While food and nutrition have traditionally been associated with providing energy to the body, evidence increasingly shows how diet affects the brain. What you eat can have an immediate and lasting effect on your mental health and behavior because of the way food affects the structure and function of the brain. For instance, a hungry person may feel irritable and restless, whereas a person who has recently eaten a meal may feel calm and satisfied. Or a person who consistently eats poorly, or too little food, will have less energy and may feel lethargic and moody.

The brain consumes an enormous amount of energy, compared to the rest of the body.
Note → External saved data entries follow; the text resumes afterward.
(* ===== verification/Spin.v ===== *)
(** spinlock.c: spin locks on a machine of several CPUs.

    Each CPU runs a program of calls of [acquire] and [release]; a call is the
    sequence of its memory accesses, and the accesses of the CPUs interleave.
    [holding] reads [locked] and [cpu] in two separate accesses; the
    [pushcli]/[popcli] around these reads cancel out and are left out.  The
    debugging fields [name] and [pcs] are not modelled. *)
From S2P Require Import Prelude.

Record spinlock := mkSpinlock { lk_locked : Z; lk_cpu : option nat }.
Definition initlock : spinlock := mkSpinlock 0 None.

(** The calls a CPU makes. *)
Inductive call := Acquire (l : nat) | Release (l : nat).

(** Where a CPU is: between calls, or before the named access of a call. *)
Inductive pc :=
| PReady
| PAcqHolding (l : nat)    (* acquire: read lk->locked in holding *)
| PAcqHoldingCpu (l : nat) (* acquire: read lk->cpu in holding *)
| PAcqXchg (l : nat)       (* acquire: xchg(&lk->locked, 1) *)
| PAcqCpu (l : nat)        (* acquire: lk->cpu = mycpu() *)
| PRelHolding (l : nat)    (* release: read lk->locked in holding *)
| PRelHoldingCpu (l : nat) (* release: read lk->cpu in holding *)
| PRelCpu (l : nat)        (* release: lk->cpu = 0 *)
| PRelUnlock (l : nat)     (* release: movl $0, lk->locked *)
| PRelPopcli (l : nat)     (* release: popcli *)
| PPanic (msg : string).

(** [struct cpu], the interrupt flag, and the program.  [c_cs] are the locks
    whose critical sections the CPU is in: since [acquire] returned, until
    [release] is called. *)
Record cpu := mkCpu {
  c_ncli : Z; c_intena : bool; c_if : bool;
  c_pc : pc; c_prog : list call; c_cs : list nat
}.

Definition pushcli (c : cpu) : cpu :=
  mkCpu (c_ncli c + 1) (if c_ncli c =? 0 then c_if c else c_intena c) false
    (c_pc c) (c_prog c) (c_cs c).

Definition popcli (c : cpu) : cpu :=
  if c_if c then mkCpu (c_ncli c) (c_intena c) (c_if c) (PPanic "popcli - interruptible") (c_prog c) (c_cs c)
  else if c_ncli c - 1 <? 0 then
    mkCpu (c_ncli c - 1) (c_intena c) (c_if c) (PPanic "popcli") (c_prog c) (c_cs c)
  else
    mkCpu (c_ncli c - 1) (c_intena c)
      (if (c_ncli c - 1 =? 0) && c_intena c then true else c_if c) (c_pc c) (c_prog c) (c_cs c).

Definition at_pc (p : pc) (c : cpu) : cpu :=
  mkCpu (c_ncli c) (c_intena c) (c_if c) p (c_prog c) (c_cs c).
Definition at_prog (pr : list call) (c : cpu) : cpu :=
  mkCpu (c_ncli c) (c_intena c) (c_if c) (c_pc c) pr (c_cs c).
Definition at_cs (cs : list nat) (c : cpu) : cpu :=
  mkCpu (c_ncli c) (c_intena c) (c_if c) (c_pc c) (c_prog c) cs.

(** One access of CPU [me] to lock [k]: the lock and the CPU afterwards. *)
Definition access (me : nat) (k : spinlock) (c : cpu) : spinlock * cpu :=
  match c_pc c with
  | PAcqHolding l =>
      (k, at_pc (if lk_locked k =? 0 then PAcqXchg l else PAcqHoldingCpu l) c)
  | PAcqHoldingCpu l =>
      (k, at_pc (if decide (lk_cpu k = Some me) then PPanic "acquire" else PAcqXchg l) c)
  | PAcqXchg l =>
      (mkSpinlock 1 (lk_cpu k), at_pc (if lk_locked k =? 0 then PAcqCpu l else PAcqXchg l) c)
  | PAcqCpu l => (mkSpinlock (lk_locked k) (Some me), at_cs (l :: c_cs c) (at_pc PReady c))
  | PRelHolding l =>
      (k, at_pc (if lk_locked k =? 0 then PPanic "release" else PRelHoldingCpu l) c)
  | PRelHoldingCpu l =>
      (k, at_pc (if decide (lk_cpu k = Some me) then PRelCpu l else PPanic "release") c)
  | PRelCpu l => (mkSpinlock (lk_locked k) None, at_pc (PRelUnlock l) c)
  | PRelUnlock l => (mkSpinlock 0 (lk_cpu k), at_pc (PRelPopcli l) c)
  | PRelPopcli l => (k, popcli (at_pc PReady c))
  | PReady | PPanic _ => (k, c)
  end.

(** The lock a CPU's next access is to. *)
Definition pc_lock (p : pc) : option nat :=
  match p with
  | PAcqHolding l | PAcqHoldingCpu l | PAcqXchg l | PAcqCpu l
  | PRelHolding l | PRelHoldingCpu l | PRelCpu l | PRelUnlock l | PRelPopcli l => Some l
  | PReady | PPanic _ => None
  end.

(** The next call: [acquire] starts with [pushcli]. *)
Definition fetch (c : cpu) : option cpu :=
  match c_prog c with
  | [] => None
  | Acquire l :: pr => Some (at_pc (PAcqHolding l) (at_prog pr (pushcli c)))
  | Release l :: pr =>
      Some (at_cs (filter (fun l' => l' <> l) (c_cs c)) (at_pc (PRelHolding l) (at_prog pr c)))
  end.

Record machine := mkMachine { m_locks : list spinlock; m_cpus : list cpu }.

Definition cpu_step (me : nat) (m : machine) : option machine :=
  match m_cpus m !! me with
  | None => None
  | Some c =>
      match c_pc c with
      | PReady =>
          match fetch c with
          | Some c' => Some (mkMachine (m_locks m) (<[me := c']> (m_cpus m)))
          | None => None
          end
      | p =>
          match pc_lock p with
          | Some l =>
              match m_locks m !! l with
              | Some k =>
                  let '(k', c') := access me k c in
                  Some (mkMachine (<[l := k']> (m_locks m)) (<[me := c']> (m_cpus m)))
              | None => None
              end
          | None => None
          end
      end
  end.

Definition mstep (m m' : machine) : Prop := exists me, cpu_step me m = Some m'.

(** Booted: every lock initialised, every CPU with interrupts on or off. *)
Definition start (nlocks : nat) (progs : list (bool * list call)) : machine :=
  mkMachine (replicate nlocks initlock)
    (map (fun '(i, pr) => mkCpu 0 false i PReady pr []) progs).

(** * The invariant *)

(** A CPU owns a lock from the [xchg] that found it free to the store of 0. *)
Definition taking (c : cpu) (l : nat) : Prop := c_pc c = PAcqCpu l \/ c_pc c = PRelUnlock l.

(** In a call of [release]. *)
Definition releasing (c : cpu) (l : nat) : Prop :=
  match c_pc c with
  | PRelHolding l' | PRelHoldingCpu l' | PRelCpu l' | PRelUnlock l' | PRelPopcli l' => l = l'
  | _ => False
  end.

(** CPU [me] and lock [l] fit together. *)
Record fits (me : nat) (c : cpu) (l : nat) (k : spinlock) : Prop := {
  ft_cs : l ∈ c_cs c -> lk_cpu k = Some me;
  ft_own : lk_cpu k = Some me ->
    lk_locked k <> 0 /\ ~ taking c l /\
    (l ∈ c_cs c \/ c_pc c = PRelHolding l \/ c_pc c = PRelHoldingCpu l \/ c_pc c = PRelCpu l);
  ft_rel : c_pc c = PRelCpu l -> lk_cpu k = Some me;
  ft_out : releasing c l -> l ∉ c_cs c;
  ft_taking : taking c l -> lk_locked k <> 0 /\ lk_cpu k = None
}.

Record spin_inv (m : machine) : Prop := {
  si_fits : forall me c l k, m_cpus m !! me = Some c -> m_locks m !! l = Some k -> fits me c l k;
  si_free : forall l k, m_locks m !! l = Some k -> lk_locked k = 0 -> lk_cpu k = None;
  si_taking : forall a b ca cb l, m_cpus m !! a = Some ca -> m_cpus m !! b = Some cb ->
    taking ca l -> taking cb l -> a = b;
  si_known : forall me c l, m_cpus m !! me = Some c -> l ∈ c_cs c -> (l < length (m_locks m))%nat
}.

Lemma spin_inv_start n progs : spin_inv (start n progs).
Proof.
  assert (Hc : forall me c, m_cpus (start n progs) !! me = Some c -> c_pc c = PReady /\ c_cs c = []).
  { intros me c H. cbn in H. apply list_lookup_fmap_Some in H as ([i pr] & -> & _). done. }
  assert (Hk : forall l k, m_locks (start n progs) !! l = Some k -> k = initlock).
  { intros l k H. cbn in H. by apply lookup_replicate in H as [-> _]. }
  split.
  - intros me c l k Hm Hl. destruct (Hc me c Hm) as [E1 E2]. rewrite (Hk l k Hl).
    split; unfold taking, releasing; rewrite ?E1, ?E2; cbn; first [done|set_solver|by intros []].
  - intros l k Hl _. by rewrite (Hk l k Hl).
  - intros a b ca cb l Ha _ [E|E]; destruct (Hc a ca Ha); congruence.
  - intros me c l Hm. destruct (Hc me c Hm) as [_ ->]. set_solver.
Qed.

(** The access of a CPU, for the CPU and the lock themselves, for another lock
    and for another CPU. *)
Ltac spin_cases :=
  repeat first
    [ match goal with
      | |- context [if ?b =? ?z then _ else _] => destruct (Z.eqb_spec b z)
      | |- context [if decide ?P then _ else _] => destruct (decide P)
      end ].
Ltac fits_solve :=
  split; unfold taking, releasing in *; cbn in *; solve [intuition congruence].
Research is ongoing, but scientists are discovering how the mechanisms that are involved in the transfer of energy from foods to neurons is likely to be fundamental to the control of brain function.

Tips for Parents

Kids who exercise regularly and eat healthily are more likely to perform better in school, feel better about themselves and their bodies, cope better with stress, and suffer less from low self-esteem, anxiety, and depression. Establishing healthy eating and exercise habits early in life can lead to long-term healthy behavior.

Here are some tips to encourage a healthy lifestyle in your kids:

  •  Get Active - healthy lifestyles for children and adolescents include moderate television viewing, regular family mealtimes, and regular exercise.
  •  Monitor Media - put limits on excessive time spent watching TV, playing video games, and web surfing.
  •  Eat with your Kids - share meals and take pleasure in your mealtimes together.
  •  Lead by Example - eat healthy and exercise to serve as a positive influence on your children's health.
  •  Enforce the ABCs  - proper nutrition is essential for healthy brain development in children, which in turn effects critical thinking and learning skills. Promote the ABCDEs (Act Boldly to Change Diet and Exercise) to establish healthy eating practices and teach your kids lifelong habits.
  •  Plan Ahead - learn more about creating quick and healthy recipes, educating your kids about smart dietary choices, and incorporating exercise into their routine.

 

Sources: Wilcox B, Cantor J, Dowrick P, Kunkel D, Linn S, Palmer E. American Psychological Association. 2004.

Gómez-Pinilla F. Brain foods: the effects of nutrients on brain function. Nature Reviews: Neuroscience. 2010.